The decarbonization of shipping is an ongoing goal to reduce greenhouse gas emissions from shipping to net-zero by or around 2050, championed by the International Maritime Organization (IMO). As of 2025 maritime transport emits 3% of global greenhouse gas (GHG) but that could rise to 10% by 2050. The IMO has an initial strategy that includes lowering, or limiting, the combustion of fossil fuels for power and propulsion to limit emission of carbon dioxide; development of alternative fuels such as green ammonia, hydrogen, and biofuels to reduce reliance on fossil fuels, and adopting digital technologies to increase vessel efficiency; and reducing emissions by 40% by 2030. However in 2025 proposed IMO regulations aiming to reduce the GHG intensity of ship fuel, and the world's first global mandatory charge on GHG emissions (the IMO Net-Zero Framework), were blocked by the United States and Saudi Arabia.

== Background ==

International trade of goods is primarily sea-based, followed by pipeline, air, and then rail/truck.
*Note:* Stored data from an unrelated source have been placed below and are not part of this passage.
(** C8. The submission view renders the reports that the controller
    selects among the ACTIVE reports of the submission; [all_reports] is
    empty when the requester is not a contest admin, so a report that is
    not ACTIVE reaches [all_reports] for contest admins only. *)
Theorem submission_view_reports (contest_id submission_id : string)
    (request : Request) (w : World) (c : Contest) (submission : Submission) :
  contest request = Some c →
  cond_and (contest_exists site) (can_enter_contest site) (db w) request
    = true →
  get_submission_or_404 site (db w) request contest_id submission_id
    = Ok submission →
  let ctl := controller site c in
  let queryset :=
    List.filter (λ r, (report_submission_id r =? sub_id submission)%Z)
                (submission_reports (db w)) in
  let active :=
    List.filter (λ r, String.eqb (report_status r) "ACTIVE") queryset in
  let all_reports :=
    if is_contest_admin site (db w) request
    then filter_visible_reports ctl (db w) request submission queryset
    else [] in
  submission_view site contest_id submission_id request w
  = (Ok (TemplateResponse "contests/submission.html"
           [("submission", VSubmission submission);
            ("header",
             VStr (render_submission ctl (db w) request submission));
            ("footer",
             VStr (render_submission_footer ctl (db w) request submission));
            ("reports",
             VStrs (map (render_report ctl (db w) request)
                      (filter_visible_reports ctl (db w) request
                         submission active)));
            ("all_reports", VReports all_reports)]), w)
  ∧ (∀ r, r ∈ active → report_status r = "ACTIVE")
  ∧ ((∀ l r, r ∈ filter_visible_reports ctl (db w) request submission l →
             r ∈ l) →
     ∀ r, r ∈ filter_visible_reports ctl (db w) request submission active →
          report_status r = "ACTIVE")
  ∧ (is_contest_admin site (db w) request = false → all_reports = [])
  ∧ (∀ r, r ∈ all_reports → report_status r ≠ "ACTIVE" →
          is_contest_admin site (db w) request = true).
Proof.
  intros Hc Hcond Hsub ctl queryset active all_reports.
  assert (∀ r, r ∈ active → report_status r = "ACTIVE") as Hactive.
  { intros r Hr%list_elem_of_In. apply filter_In in Hr as [_ Hr].
    by apply String.eqb_eq. }
  split; [|split; [exact Hactive|split; [|split]]].
  - unfold submission_view, submission_view_func. run.
    unfold cond_and in Hcond. rewrite Hcond, Hsub. cbn beta iota.
    rewrite Hc. cbn beta iota. fold ctl queryset active.
    replace (if is_contest_admin site (db w) request
             then match filter_visible_reports ctl (db w) request submission
                          queryset with
                  | [] => []
                  | visible => visible
                  end
             else []) with all_reports; [done|].
    unfold all_reports. destruct (is_contest_admin site (db w) request);
      [|done].
    by destruct (filter_visible_reports ctl (db w) request submission queryset).
  - intros Hsel r Hr. apply Hactive. by apply Hsel.
  - unfold all_reports. by intros ->.
  - unfold all_reports. intros r Hr _.
    destruct (is_contest_admin site (db w) request); [done|].
    by apply elem_of_nil in Hr.
Qed.
(** ** The claims about [App.tsx] *)

Lemma promptWithToken_idem (token prev : string) :
  trim token = token ->
  promptWithToken token (promptWithToken token prev) = promptWithToken token prev.
Proof.
  intros Htoken.
  unfold promptWithToken at 2 3. cbv zeta.
  destruct (String.length (trim prev) =? 0)%nat eqn:Hlen.
  - (* the prompt was blank: the token is now the prompt *)
    unfold promptWithToken. cbv zeta. rewrite Htoken.
    destruct (String.length token =? 0)%nat; [reflexivity |].
    replace (includes (toLowerCase token) (toLowerCase token)) with true;
      [reflexivity |].
    symmetry. apply (includes_append EmptyString).
  - destruct (includes (toLowerCase (trim prev)) (toLowerCase token)) eqn:Hinc.
    + (* the token was there: nothing moved *)
      unfold promptWithToken. cbv zeta. now rewrite Hlen, Hinc.
    + (* the token was appended: now it is there *)
      assert (Hprev : trim prev <> EmptyString).
      { intros H. apply length_zero in H. congruence. }
      assert (Htok : token <> EmptyString).
      { intros ->. simpl in Hinc. rewrite includes_empty in Hinc. discriminate. }
      unfold promptWithToken. cbv zeta.
      rewrite (trim_joined (trim prev) ", " token (trim_idem prev) Hprev Htoken Htok).
      destruct (String.length (trim prev ++ ", " ++ token) =? 0)%nat eqn:Hlen'.
      { apply length_zero in Hlen'.
        exfalso. revert Hlen'. rewrite <- append_assoc.
        now apply append_nonempty_r. }
      rewrite <- append_assoc, toLowerCase_append, includes_append.
      now rewrite append_assoc.
Qed.

(** C9, as amended.  For a token without leading or trailing white space,
    as the presets of the page are, adding the token twice gives the
    state that adding it once gives.  The cases are tried in this order:
    a prompt that is blank after trimming becomes the token; otherwise a
    prompt whose trimmed text contains the token, letter case aside, stays
    as it is; otherwise the prompt becomes its trimmed text, a comma, a
    space and the token. *)
Theorem addPromptToken_idempotent :
  forall token st,
    trim token = token ->
    addPromptToken token (addPromptToken token st) = addPromptToken token st
    /\ (trim (prompt st) = EmptyString -> prompt (addPromptToken token st) = token)
    /\ (trim (prompt st) <> EmptyString ->
        includes (toLowerCase (trim (prompt st))) (toLowerCase token) = true ->
        prompt (addPromptToken token st) = prompt st)
    /\ (trim (prompt st) <> EmptyString ->
        includes (toLowerCase (trim (prompt st))) (toLowerCase token) = false ->
        prompt (addPromptToken token st) = trim (prompt st) ++ ", " ++ token).
Proof.
  intros token st Htoken. split; [| split; [| split]].
  - unfold addPromptToken, setPrompt. cbn [prompt originalImage editedImage
      isLoading error isDragging showOriginal].
    now rewrite promptWithToken_idem.
  - intros Hblank. cbn. unfold promptWithToken. cbv zeta.
    now rewrite Hblank.
  - intros Hne Hinc. cbn. unfold promptWithToken. cbv zeta.
    rewrite Hinc.
    destruct (String.length (trim (prompt st)) =? 0)%nat eqn:Hlen;
      [| reflexivity].
    apply length_zero in Hlen. contradiction.
  - intros Hne Hinc. cbn. unfold promptWithToken. cbv zeta.
    rewrite Hinc.
    destruct (String.length (trim (prompt st)) =? 0)%nat eqn:Hlen;
      [| reflexivity].
    apply length_zero in Hlen. contradiction.
Qed.
(** Lines 282-392: the rest of the round; a [continue] ends it. *)
Definition after_listing (c : MCPClient) (test_number : Z)
    (meta_type : pystr) (max_items : Z) (list_result : json)
    (stats : gmap pystr MethodStats) : IO W (gmap pystr MethodStats) :=
  stats <- lift (incr_total (u "list_metadata_objects") stats);
  v <- lift (classify list_result);
  stats <- lift (incr_outcome (u "list_metadata_objects") v stats);
  match v with
  | Error | Skipped => ret stats
  | Success =>
      objects <- lift (parse_listing list_result);
      match objects with
      | [] => ret stats
      | _ :: _ =>
          object_steps c test_number meta_type max_items objects stats
      end
  end.

(** Lines 253-392: one pass of the loop body. *)
Definition round (c : MCPClient) (test_number : Z)
    (stats : gmap pystr MethodStats) : IO W (gmap pystr MethodStats) :=
  listing <- list_step c test_number;
  after_listing c test_number (fst (fst listing)) (snd (fst listing))
    (snd listing) stats.

(** [for i in range(n)] with [test_number = i + 1]. *)
Fixpoint rounds (c : MCPClient) (n : nat) (test_number : Z)
    (stats : gmap pystr MethodStats) : IO W (gmap pystr MethodStats) :=
  match n with
  | O => ret stats
  | S n' =>
      stats' <- round c test_number stats;
      rounds c n' (test_number + 1) stats'
  end.
End Driver.

(** *** The summary (lines 396-422) *)

(** One line of the table. *)
Record Row : Type := {
  row_method : pystr;
  row_total : Z;
  row_success : Z;
  row_errors : Z;
  row_skipped : Z;
  row_rate : number;
}.

(** [(success / total * 100) if total > 0 else 0] *)
Definition success_rate (success total : Z) : res number :=
  if total >? 0 then
    q <~ truediv success total;
    Ok (Float (times_100 q))
  else Ok (Int 0).

(** The loop of lines 406-419: the rows written so far and the running
    sums [total_all], [total_success], [total_errors], [total_skipped]. *)
Fixpoint summary_rows (ms : list pystr) (stats : gmap pystr MethodStats)
    (acc : MethodStats) : res (list Row * MethodStats) :=
  match ms with
  | [] => Ok ([], acc)
  | method :: ms' =>
      st <~ match stats !! method with
            | Some st => Ok st
            | None => Raise KeyError
            end;
      rate <~ success_rate (success st) (total st);
      let row := {| row_method := method; row_total := total st;
                    row_success := success st; row_errors := errors st;
                    row_skipped := skipped st; row_rate := rate |} in
      let acc' := {| total := total acc + total st;
                     success := success acc + success st;
                     errors := errors acc + errors st;
                     skipped := skipped acc + skipped st |} in
      rest <~ summary_rows ms' stats acc';
      Ok (row :: fst rest, snd rest)
  end.

(** The table: one row per method and the last row. *)
Definition summarize (stats : gmap pystr MethodStats) : res (list Row * Row) :=
  rows_sums <~ summary_rows methods stats zero_stats;
  let sums := snd rows_sums in
  overall <~ success_rate (success sums) (total sums);
  Ok (fst rows_sums,
      {| row_method := u "**Итого**"; row_total := total sums;
         row_success := success sums; row_errors := errors sums;
         row_skipped := skipped sums; row_rate := overall |}).

(** The row the table shows for the counters [st] of a method. *)
Definition row_of (method : pystr) (st : MethodStats) : Row :=
  {| row_method := method; row_total := total st;
     row_success := success st; row_errors := errors st;
     row_skipped := skipped st;
     row_rate := if total st =? 0 then Int 0
                 else Float (times_100
                               (round64 false (success st) (total st))) |}.

(** Counters count calls: no success is negative, and every success is
    a call. *)
Definition counted (st : MethodStats) : Prop := 0 <= success st <= total st.

Section Main.
Context {py : PyLib} {W : Type} {svc : World W}.

(** [run_tests_async], with the number of rounds (200 in the source) as
    a parameter: [None] when the handshake failed and nothing else was
    done, else the summary that is printed and written. *)
Definition run_tests (url : pystr) (token : option pystr) (n : nat)
    : IO W (option (list Row * Row)) :=
  ok_client <- initialize_session (new_client url token);
  if fst ok_client then
    stats <- rounds (snd ok_client) n 1 initial_stats;
    summary <- lift (summarize stats);
    ret (Some summary)
  else ret None.

Definition run_tests_async (url : pystr) (token : option pystr)
    : IO W (option (list Row * Row)) :=
  run_tests url token 200.
End Main.

End GrokPlus2.

(** ** testMCP_grok_plus.py *)

(** The client is the one of [testMCP_grok_plus_2.py], line for line; the
    driver differs in the chain that follows each call. *)
Module GrokPlus.

Section Driver.
Context {py : PyLib}.

(** Lines 289-303 (and 343-354, 365-376, 418-429). *)
Definition classify (payload : json) : res GrokPlus2.Verdict :=
  has_error <~ py_in (u "error") payload;
  if has_error then Ok GrokPlus2.Error
  else
    has_result <~ py_in (u "result") payload;
    if has_result then
      r <~ py_getitem payload (u "result");
      if eq_str r [] then Ok GrokPlus2.Skipped
      else if contains (py_str r) (u "Ошибка") then Ok GrokPlus2.Error
      else Ok GrokPlus2.Success
    else Ok GrokPlus2.Success.
End Driver.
Most sea vessels that transport goods use diesel or fuel oil, generating carbon dioxide. The maritime shipping industry transported almost 11 billion metric tonnes of cargo in 2022, which accounts for nearly 3% of global carbon dioxide emissions. These emissions and potential oil spills can pose chronic risks to coastal regions, marine life, and ultimately ocean health in terms of pH and ecological diversity. A decrease in pH would make the oceans more acidic, lower free carbonates (which are a component of shellfish and corals exoskeletons/scaffolds), and decrease conversion to carbonates. These are some of the environmental effects of shipping.

Although the industry was not a focus of attention of the Paris Climate Accord signed in 2016, the United Nations and the IMO have discussed CO_{2} emissions goals and limits. The First Intersessional Meeting of the IMO Working Group on Greenhouse Gas Emissions took place in Oslo, Norway in 2008. It was tasked with developing the technical basis for the reduction mechanisms that may form part of a future IMO regime to control greenhouse gas emissions from international shipping, and a draft of the actual reduction mechanisms themselves, for further consideration by the IMO's Marine Environment Protection Committee (MEPC). In 2018, the industry discussed in London placing limits to cut levels from a benchmark of 2008 carbon dioxide emissions by 50% by the year 2050. Some methods of reducing emissions of the industry include lowering speeds of shipping (which can be potentially problematic for perishable goods) as well as changes to fuel standards. In 2019, international shipping organizations, including the International Chamber of Shipping, proposed creating a $5 billion fund to support the research and technology necessary to cut GHG emissions.

== Issue ==
Over the 2010s GHG emissions from shipping rose by 20%, but uncertainty about regulations is delaying investment to decarbonise. Many major shipping entities have pledged to cut carbon emissions with the goal of carbon neutrality by 2050. An industry forum called the "Getting to Zero Coalition" has set a goal of carbon neutrality by 2030, which cannot be met by a single approach.

In 2021 the Center for Strategic and International Studies stated that governments and shipping industry leaders, such as Maersk, Mediterranean Shipping Company, and France's CMA CGM "have shown interest in decarbonization projects." In 2021 the European Union (EU) signaled "strong policy support for maritime decarbonization through their 'Fit For 55' (FF55) proposal, a package of 14 legislative proposals."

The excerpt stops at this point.